They lived in Paris from 1961 to 1981, where Helmut Newton contributed to five national versions of Vogue magazine and to many other publications. For the past 18 years, they have spent the winter months in Los Angeles working on various projects. Since 1981, they have lived in Monte Carlo.

Springs said all of her photographic training came from Newton, whom she describes as a “wonderful teacher because he just sticks to the basics. He never tried to confuse me or blind me with science.”

On the other hand, Springs said, Newton obliged her to take a pseudonym. He felt that “one Newton in the photographic world was enough,” she said. “The night my first picture was about to appear, Helmut asked me what I was going to call myself.
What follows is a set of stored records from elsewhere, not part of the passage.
(** * EasyDeL: NF4 quantisation, model forward calls, decoder blocks and the
    DBRX router, embedded shallowly and checked against the specification.

    Part I holds the embedding (one module per source file), Part II the
    theorems.  Floating-point arrays are modelled in two ways, each where the
    source needs it:
    - [linear_nf4] works on IEEE-754 binary32 values ([spec_float] with
      [prec = 24], [emax = 128]), because the zero-block behaviour depends on
      NaN and signed zeros;
    - the DBRX router works on real numbers, the exact arithmetic that the
      float32 computation approximates, because softmax and the p-norm have
      no executable float model here. *)

From Stdlib Require Import String Ascii DecimalString.
From Stdlib Require Import ZArith List Lia Bool Arith.
From Stdlib Require Import Sorted.
From Stdlib Require Import SpecFloat.
From Stdlib Require Import QArith Qround Qreals.
From Stdlib Require Import Reals Lra.
Import ListNotations.

(* ################################################################# *)
(** * Part I: the embedding *)

(** ** Python exceptions and fallible results *)

Module Py.

Inductive exn : Type :=
| ValueError (msg : string)
| AssertionError (msg : string)
| TypeError (msg : string)
| AttributeError (msg : string)
| RuntimeError (msg : string)
| ZeroDivisionError (msg : string).

Inductive result (A : Type) : Type :=
| Ok (a : A)
| Raise (e : exn).
Arguments Ok {A} a.
Arguments Raise {A} e.

Definition bind {A B} (r : result A) (k : A -> result B) : result B :=
  match r with
  | Ok a => k a
  | Raise e => Raise e
  end.

Definition is_ok {A} (r : result A) : bool :=
  match r with Ok _ => true | Raise _ => false end.
(** C9. On every document the two scripts compute the same sequence of
    (frequency, gain) pairs: extraction, cleaning, filtering, sorting and
    correction agree. What each leaves in the output file is a rendering of
    that one sequence: the GraphicEQ line for the first script (an emptied
    file if the line cannot be built), one line per pair for the second;
    and both leave the files alone when there are no pairs. *)
Theorem scripts_share_pipeline (BeautifulSoup : string → node)
    (str_of_float : float64 → string)
    (html_file output_file text : string) (w : world) :
  files w !! html_file = Some text →
  let manual_points :=
    Spec.pipeline Manual.extract_rows Manual.sort_rows
      Manual.apply_eq_correction in
  let auto_points :=
    Spec.pipeline AutoExtractor.extract_rows AutoExtractor.sort_rows
      AutoExtractor.apply_eq_correction in
  (∀ soup : node, auto_points soup = manual_points soup)
  ∧ files (Manual.extract_and_clean_rtings_data BeautifulSoup html_file
             output_file w).2
    = match manual_points (BeautifulSoup text) with
      | None => files w
      | Some eq_data =>
          <[output_file :=
              match mapM Manual.format_point eq_data with
              | Ok points =>
                  ("GraphicEQ: " +:+ String.concat "; " points) +:+ newline
              | Raise _ => EmptyString
              end]> (files w)
      end
  ∧ files (AutoExtractor.extract_and_clean_rtings_data BeautifulSoup
             str_of_float html_file output_file w).2
    = match auto_points (BeautifulSoup text) with
      | None => files w
      | Some eq_data =>
          <[output_file :=
              String.concat EmptyString
                (map (AutoExtractor.format_line str_of_float) eq_data)]>
            (files w)
      end.
Proof.
  intros Hfile manual_points auto_points. split; [|split].
  - intros soup. subst manual_points auto_points. unfold Spec.pipeline.
    destruct (find "table" soup) as [table|]; [|done].
    rewrite auto_extract_rows_eq.
    by destruct (Manual.extract_rows table) as [[|row rows]|].
  - rewrite (manual_run _ _ _ _ _ Hfile).
    subst manual_points. unfold Spec.pipeline.
    destruct (find "table" (BeautifulSoup text)) as [table|]; [|done].
    rewrite manual_extract_rows_spec.
    destruct (omap Spec.emitted_row (find_all "tr" table)); [done|].
    cbn zeta. by destruct (mapM _ _).
  - rewrite (auto_run _ _ _ _ _ _ Hfile).
    subst auto_points. unfold Spec.pipeline.
    destruct (find "table" (BeautifulSoup text)) as [table|]; [|done].
    rewrite auto_extract_rows_eq, manual_extract_rows_spec.
    by destruct (omap Spec.emitted_row (find_all "tr" table)).
Qed.
Lemma a16zItem_keepFirst env st item :
  A16z.startups (a16zItem env st item) =
    A16z.startups st ++
    keepFirst (toLowerCase env) (A16z.processedNames st)
      (List.filter validateCompany (option_list (a16zCandidate env item))) /\
  A16z.processedNames (a16zItem env st item) =
    list_to_set
      (nameKey (toLowerCase env) <$>
         keepFirst (toLowerCase env) (A16z.processedNames st)
           (List.filter validateCompany
              (option_list (a16zCandidate env item))))
    ∪ A16z.processedNames st.
Proof.
  unfold a16zItem, a16zCandidate.
  destruct (truthy (extractName item)); simpl;
    [|rewrite app_nil_r; split; [done|set_solver]].
  set (n := trim (replaceNoise (extractName item))).
  destruct (linkedIn env n) as [url|]; simpl.
  - destruct (validateCompany _) eqn:Ev; simpl; unfold nameKey; simpl;
      destruct (bool_decide (toLowerCase env n ∈ A16z.processedNames st));
      simpl; rewrite ?app_nil_r; (split; [done|set_solver]).
  - destruct (bool_decide (toLowerCase env n ∈ A16z.processedNames st));
      simpl; rewrite app_nil_r; (split; [done|set_solver]).
Qed.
I said, ‘What else but my name?’ He said, ‘No way; you’re not taking me where you’re going,’ and he meant down there,” Springs said, pointing to the floor.

“I was with American actress Jean Seberg and her boyfriend, who was a Spanish movie director. He’d never been to Australia, but he loved everything about it. He told me to find him an atlas and a pin, and then open the atlas to Australia and close my eyes. The pin fell right into the center of Australia, onto Alice Springs. And he said, ‘There’s your name.’ So that night I became Alice Springs. I liked it straight away. And it was good. It gave me complete independence.”

Her first client was hairdresser Jean Louis David. She shot publicity stills for him that appeared in all the French magazines--Vogue, Elle, Marie Claire, to name a few.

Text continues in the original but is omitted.